Review of solution growth techniques for 4H-SiC single crystal

Silicon carbide (SiC), a group IV compound and wide-bandgap semiconductor for high-power, high-frequency and high-temperature devices, demonstrates excellent inherent properties for power devices and specialized high-end markets. Solution growth is thermodynamically favorable for producing SiC single crystal ingots with ultra-low dislocation density as the crystallization is driven by the supersaturation of carbon dissolved in Si-metal solvents. Meanwhile, solution growth is conducive to the growth of both N- and P-type SiC, with doping concentrations ranging from 10(14) to 10(19) cm(-3). To date, 4-inch 4H-SiC substrates with a thickness of 15 mm produced by solution growth have been unveiled, while substrates of 6 inches and above are still under development. Based on top-seeded solution growth (TSSG), several growth techniques have been developed including solution growth on a concave surface (SGCS), melt-back, accelerated crucible rotation technique (ACRT), two-step growth, and facet growth.
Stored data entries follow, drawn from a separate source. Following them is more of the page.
(** * ping-tool: a shallow embedding of [main.go] and its verified properties

    The program is a sequential command-line prober: it parses its flags,
    prints a header, runs a driver loop that probes a target over HTTP(S)
    or TCP, prints one line per attempt and finally a summary block.

    - Go's [int], [int64] and [time.Duration] are 64-bit two's-complement
      integers: they are modelled as [Z] with the wrap-around written out
      ([wrap64]).
    - Go's [float64] is IEEE-754 binary64 with round-to-nearest-even; it is
      modelled by [float64] below, whose operations compute the exact
      rational result and round it to 53 bits.
    - Go strings are byte strings, like Rocq's [string].
    - The network, the clock and package [strings]' Unicode case mappings are
      the program's environment: they are the fields of a [World].
    - Printing, sleeping, network calls and [os.Exit] are effects in the
      small monad [IO], which threads the number of network calls made so
      far and the trace of observable events. *)

From Stdlib Require Import ZArith Lia List String Ascii Bool.
From Stdlib Require Import Floats.SpecFloat.
From Stdlib Require Import Reals Lra.
Import ListNotations.

Local Open Scope string_scope.
Local Open Scope list_scope.
Local Open Scope Z_scope.

(* ================================================================== *)
(** * Part I: the model *)
(* ================================================================== *)

(** ** Machine integers *)

Definition min_int64 : Z := - 2 ^ 63.
Definition max_int64 : Z := 2 ^ 63 - 1.

(** Two's-complement wrap-around of a 64-bit signed result. *)
Definition wrap64 (z : Z) : Z := (z + 2 ^ 63) mod 2 ^ 64 - 2 ^ 63.

(** Conversion [uint64(x)] of a signed 64-bit value. *)
Definition u64 (z : Z) : Z := z mod 2 ^ 64.

Definition in_int64 (z : Z) : Prop := min_int64 <= z <= max_int64.

(** ** [time.Duration] *)

Module Duration.

Definition Millisecond : Z := 1000000.
Definition Second : Z := 1000000000.

(** [time.Duration(x) * time.Second] *)
Definition seconds (x : Z) : Z := wrap64 (x * Second).

(** [lessThanHalf] of package [time]:
    [uint64(x)+uint64(x) < uint64(y)]. *)
Definition lessThanHalf (x y : Z) : bool :=
  (u64 x + u64 x) mod 2 ^ 64 <? u64 y.

(** [Duration.Round] of package [time]: the nearest multiple of [m],
    halfway values away from zero, saturating at the ends of the range;
    [d] itself when [m <= 0]. *)
Definition Round (d m : Z) : Z :=
  if m <=? 0 then d
  else
    let r := Z.rem d m in
    if d <? 0 then
      let r := - r in
      if lessThanHalf r m then wrap64 (d + r)
      else
        let d1 := wrap64 (wrap64 (d - m) + r) in
        if d1 <? d then d1 else min_int64
    else
      if lessThanHalf r m then wrap64 (d - r)
      else
        let d1 := wrap64 (wrap64 (d + m) - r) in
        if d1 >? d then d1 else max_int64.

End Duration.

(** ** [float64]

    A finite value [FFin m e] denotes [m * 2^e]. Zeros carry no sign: no
    operation of this program can produce a negative zero, since every
    float it handles is an integer, a quotient of two integers or such a
    quotient times 100. *)

Inductive float64 : Type :=
| FNaN
| FInf (neg : bool)
| FFin (m e : Z).

(** Nearest integer to [N / D], ties to even ([0 <= N], [0 < D]). *)
Definition rne_div (N D : Z) : Z :=
  let q := N / D in
  let r := N mod D in
  match 2 * r ?= D with
  | Lt => q
  | Gt => q + 1
  | Eq => if Z.even q then q else q + 1
  end.

(** [floor (log2 (N / D))] for [0 < N] and [0 < D]. *)
Definition ilog2_rat (N D : Z) : Z :=
  let k := Z.log2 N - Z.log2 D in
  if N * 2 ^ Z.max 0 (- k) <? D * 2 ^ Z.max 0 k then k - 1 else k.

(** Rounding of the positive rational [N / D] to binary64: 53 significant
    bits, exponent of the last place at least -1074 (subnormals), overflow
    to infinity above exponent 971. *)
Definition round_pos (N D : Z) : float64 :=
  let e := Z.max (ilog2_rat N D - 52) (-1074) in
  let m := rne_div (N * 2 ^ Z.max 0 (- e)) (D * 2 ^ Z.max 0 e) in
  let '(m, e) := if m =? 2 ^ 53 then (2 ^ 52, e + 1) else (m, e) in
  if e >? 971 then FInf false else FFin m e.

Definition fneg (x : float64) : float64 :=
  match x with
  | FNaN => FNaN
  | FInf s => FInf (negb s)
  | FFin m e => FFin (- m) e
  end.

(** Rounding of the rational [N / D], [0 < D]. *)
Definition round_rat (N D : Z) : float64 :=
  match N with
  | 0 => FFin 0 0
  | Zpos _ => round_pos N D
  | Zneg _ => fneg (round_pos (- N) D)
  end.

(** The conversion [float64(z)] of an integer. *)
Definition of_int (z : Z) : float64 := round_rat z 1.

(** [x / y] on [float64]. *)
Definition fdiv (x y : float64) : float64 :=
  match x, y with
  | FNaN, _ | _, FNaN => FNaN
  | FInf _, FInf _ => FNaN
  | FInf s, FFin m _ => FInf (xorb s (m <? 0))
  | FFin _ _, FInf _ => FFin 0 0
  | FFin m1 e1, FFin m2 e2 =>
      if m2 =? 0 then (if m1 =? 0 then FNaN else FInf (m1 <? 0))
      else round_rat (m1 * Z.sgn m2 * 2 ^ Z.max 0 (e1 - e2))
                     (Z.abs m2 * 2 ^ Z.max 0 (e2 - e1))
  end.

(** [x * y] on [float64]. *)
Definition fmul (x y : float64) : float64 :=
  match x, y with
  | FNaN, _ | _, FNaN => FNaN
  | FInf s, FInf t => FInf (xorb s t)
  | FInf s, FFin m _ | FFin m _, FInf s =>
      if m =? 0 then FNaN else FInf (xorb s (m <? 0))
  | FFin m1 e1, FFin m2 e2 =>
      round_rat (m1 * m2 * 2 ^ Z.max 0 (e1 + e2)) (2 ^ Z.max 0 (- (e1 + e2)))
  end.

(** Comparison; [None] when an operand is NaN (every Go comparison
    operator but [!=] is then false). *)
Definition fcompare (x y : float64) : option comparison :=
  match x, y with
  | FNaN, _ | _, FNaN => None
  | FInf s, FInf t =>
      Some (match s, t with true, false => Lt | false, true => Gt | _, _ => Eq end)
  | FInf s, FFin _ _ => Some (if s then Lt else Gt)
  | FFin _ _, FInf s => Some (if s then Gt else Lt)
  | FFin m1 e1, FFin m2 e2 =>
      let e := Z.min e1 e2 in
      Some (m1 * 2 ^ (e1 - e) ?= m2 * 2 ^ (e2 - e))
  end.

(** Go's [x == y] and [x >= y] on [float64]. *)
Definition feqb (x y : float64) : bool :=
  match fcompare x y with Some Eq => true | _ => false end.

Definition fgeb (x y : float64) : bool :=
  match fcompare x y with Some (Eq | Gt) => true | _ => false end.

(** ** Real values of floats

    The value of the finite float [FFin m e] as a real number. The real
    numbers serve the proofs about rounding only. *)

Definition pow2 (e : Z) : R := powerRZ 2 e.
Definition F2R (m e : Z) : R := (IZR m * pow2 e)%R.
Multi-parameters of the solution growth including meniscus, solvent design, flow control, dislocation conversion, facet growth, and structures of graphite components make high-quality single crystal growth possible. In this paper, the solution growth techniques and corresponding parameters involved in SiC bulk growth were reviewed.

Automated summary

Silicon carbide (SiC) is a wide-bandgap semiconductor with excellent inherent properties for high-power, high-frequency, and high-temperature devices. Solution growth has been favored for producing SiC single crystal ingots with low dislocation density and doping concentrations ranging from 10(14) to 10(19) cm(-3). Various techniques, such as solution growth on a concave surface, melt-back, accelerated crucible rotation technique, two-step growth, and facet growth, have been developed based on top-seeded solution growth. Multiple parameters, including meniscus, solvent design, flow control, dislocation conversion, facet growth, and graphite component structures, contribute to high-quality single crystal growth. This paper reviews the solution growth techniques and corresponding parameters in SiC bulk growth.